Indeed, Iowa is the largest egg producer in the nation and has lost millions of birds to disease in the last three years. “Cockfighting drives outbreaks of serious poultry and zoonotic diseases, especially virulent Newcastle disease (vND) and highly pathogenic avian influenza viruses,” said Jim Keen, D.V.M, Ph.D., who is the director of veterinary sciences for the Center for a Humane Economy. He added that HPAI (“bird flu”) and virulent Newcastle Disease (vND) are the two most high-impact diseases of poultry worldwide. Animal Wellness Action and the Center for a Humane Economy released a comprehensive 63-page report on cockfighting links with avian influenza and virulent Newcastle Disease. The report documents that 10 of the 15 U.S. vND outbreaks originated from illegally smuggled gamefowl for cockfighting.

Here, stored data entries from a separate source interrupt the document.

(* ===== verification/Vlib.v ===== *)
(** * Vlib: the guest's side of the vcalls

    Models include/lib/libtwanvisor/libvcalls.h: the registers with which each
    stub executes VMCALL and the value it returns.  The round trip with the
    handlers of Vcalls is at the end. *)

From S2P Require Import Prelude Std Bmp Dq DeltaChain SchedDsa Twan VschedDsa Vpartition Vutils.
From S2P Require Import Vrecovery Vsched Vemu Vcreate Vcalls.
From coqutil Require Import Datatypes.RecordSetters.
From Stdlib Require Import ZArith Lia Bool.
From stdpp Require Import base gmap list numbers sets.

Local Open Scope Z_scope.

(** The registers of [r] when [tv_vcall] executes VMCALL.  Integers are
    converted to u64, so a negative [int] is sign-extended. *)
Definition tv_vcall (id arg1 arg2 arg3 arg4 arg5 arg6 : Z) (r : vregs) : vregs :=
  r <| rax := u64 id |> <| rdi := u64 arg1 |> <| rsi := u64 arg2 |> <| rdx := u64 arg3 |>
    <| rcx := u64 arg4 |> <| r8 := u64 arg5 |> <| r9 := u64 arg6 |>.
(** What it returns after the hypervisor has come back with [r]. *)
Definition tv_vcall_ret (r : vregs) : Z := s64 (rax r).

Definition tv_vsubscribe_external_interrupt_vector (vector : Z) := tv_vcall 0 vector 0 0 0 0 0.
Definition tv_vunsubscribe_external_interrupt_vector (vector : Z) := tv_vcall 1 vector 0 0 0 0 0.
Definition tv_vipi (processor_id delivery_mode vector : Z) (nmi : bool) :=
  tv_vcall 2 processor_id delivery_mode vector (b2z nmi) 0 0.
Definition tv_vipi_far (vid processor_id delivery_mode vector : Z) (nmi : bool) :=
  tv_vcall 3 vid processor_id delivery_mode vector (b2z nmi) 0.
Definition tv_vtlb_shootdown (target_vid : Z) := tv_vcall 4 target_vid 0 0 0 0 0.
Definition tv_varm_timern (vector timer_n ticks : Z) (periodic nmi : bool) :=
  tv_vcall 5 vector timer_n ticks (b2z periodic) (b2z nmi) 0.
Definition tv_vdisarm_timern (timer_n : Z) := tv_vcall 6 timer_n 0 0 0 0 0.
Definition tv_valter_vcpu_timeslice (vid processor_id ticks : Z) := tv_vcall 7 vid processor_id ticks 0 0 0.
Definition tv_valter_vcpu_criticality (vid processor_id criticality : Z) :=
  tv_vcall 8 vid processor_id criticality 0 0 0.
Definition tv_vis_serviced (intl : Z) := tv_vcall 9 intl 0 0 0 0 0.
Definition tv_vis_pending (vector : Z) (nmi : bool) := tv_vcall 10 vector (b2z nmi) 0 0 0 0.
Definition tv_veoi := tv_vcall 11 0 0 0 0 0 0.
Definition tv_vyield := tv_vcall 12 0 0 0 0 0 0.
Definition tv_vpause := tv_vcall 13 0 0 0 0 0 0.
Definition tv_vread_vcpu_state (processor_id : Z) := tv_vcall 14 processor_id 0 0 0 0 0.
Definition tv_vread_vcpu_state_far (vid processor_id : Z) := tv_vcall 15 vid processor_id 0 0 0 0.
Definition tv_vset_route (target_vid sender_vid route_type : Z) (allow : bool) :=
  tv_vcall 16 target_vid sender_vid route_type (b2z allow) 0 0.
Definition tv_vset_vcpu_subscription_perm (vid processor_id vector : Z) (allow : bool) :=
  tv_vcall 17 vid processor_id vector (b2z allow) 0 0.
Definition tv_vset_criticality_perm (vid processor_id perm : Z) := tv_vcall 18 vid processor_id perm 0 0 0.
Definition tv_vread_criticality_level (physical_processor_id : Z) :=
  tv_vcall 19 physical_processor_id 0 0 0 0 0.
Definition tv_vwrite_criticality_level (physical_processor_id criticality_level : Z) :=
  tv_vcall 20 physical_processor_id criticality_level 0 0 0 0.
Definition tv_vpv_spin_pause := tv_vcall 21 0 0 0 0 0 0.
Definition tv_vpv_spin_kick (processor_id : Z) := tv_vcall 22 processor_id 0 0 0 0 0.
Definition tv_vpv_spin_kick_far (vid processor_id : Z) := tv_vcall 23 vid processor_id 0 0 0 0.
Definition tv_vkdbg (str : Z) := tv_vcall 24 str 0 0 0 0 0.
Definition tv_vcreate_partition (vpartition : Z) := tv_vcall 25 vpartition 0 0 0 0 0.
Definition tv_vdestroy_partition (vid : Z) := tv_vcall 26 vid 0 0 0 0 0.
Definition tv_vframe_set (vid processor_id frame_id : Z) := tv_vcall 27 vid processor_id frame_id 0 0 0.
Definition tv_vframe_unset (physical_processor_id frame_id : Z) :=
  tv_vcall 28 physical_processor_id frame_id 0 0 0 0.

(** ** Round trip *)

Lemma arg_8 a : 0 <= a < 2 ^ 8 → Z.land (u64 a) 0xff = a.
Proof.
  intros Ha. unfold u64. rewrite wrap_small by lia. change 0xff with (Z.ones 8).
  rewrite Z.land_ones by lia. by apply Z.mod_small.
Qed.
Lemma arg_32 a : 0 <= a < 2 ^ 32 → Z.land (u64 a) 0xffffffff = a.
Proof.
  intros Ha. unfold u64. rewrite wrap_small by lia. change 0xffffffff with (Z.ones 32).
  rewrite Z.land_ones by lia. by apply Z.mod_small.
Qed.
Lemma arg_bool b : to_bool (Z.land (u64 (b2z b)) 0xffffffff) = b.
Proof. by destruct b. Qed.
(** An [int] comes back from 32 of the 64 bits. *)
Lemma arg_int a : - 2 ^ 31 <= a < 2 ^ 31 → s32 (Z.land (u64 a) 0xffffffff) = a.
Proof.
  intros Ha. change 0xffffffff with (Z.ones 32). rewrite Z.land_ones by lia. unfold u64, wrap, s32.
  rewrite Z.mod_mod_divide by (by exists (2 ^ 32)).
  rewrite Zplus_mod_idemp_l. rewrite Z.mod_small; lia.
Qed.
Lemma s64_u64 a : - 2 ^ 63 <= a < 2 ^ 63 → s64 (u64 a) = a.
Proof.
  intros Ha. unfold u64, wrap, s64. rewrite Zplus_mod_idemp_l. rewrite Z.mod_small; lia.
Qed.
Lemma arg_int_unsigned a : 0 <= a < 2 ^ 31 → Z.land (u64 a) 0xffffffff = a.
Proof. intros. apply arg_32. lia. Qed.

The Buckeye State Sheriffs’ Association (Ohio) and the Ohio Poultry Association, which hail from the second-largest egg producing state in the nation, have endorsed the FIGHT Act, as has the United Egg Producers.
By amending Section 26 of the Animal Welfare Act, the FIGHT Act would enhance enforcement of these laws by banning online gambling on animal fights; halting the shipment of mature roosters (chickens only) through the U.S. Postal Service (it is already illegal to ship dogs through the mail); allowing a civil right of action for private citizens against animal fighters after proper notice to federal authorities; and enhancing criminal forfeiture penalties to include real property for those convicted of animal fighting crimes.
Federal law enforcement has recently busted cockfighting operations in Massachusetts, Rhode Island, and California, and local law enforcement has broken up cockfighting fighting rings from South Carolina and North Carolina to Texas and California to Oregon and Washington. Federal law enforcement have broken up dogfighting operations in Georgia, Indiana, Maryland, New Jersey, South Carolina, and other states.
“Because of Congressional and citizen interest in the crimes of animal fighting, federal law enforcement has stepped up its interdictions,” added Mr. Pacelle. “But we have a long way to go before these crime networks are dismantled, and the FIGHT Act provides the tools to do exactly that. I am amazed that any lawmaker could stand in the way of supporting law enforcement and giving them more tools to take on these violent crime networks.”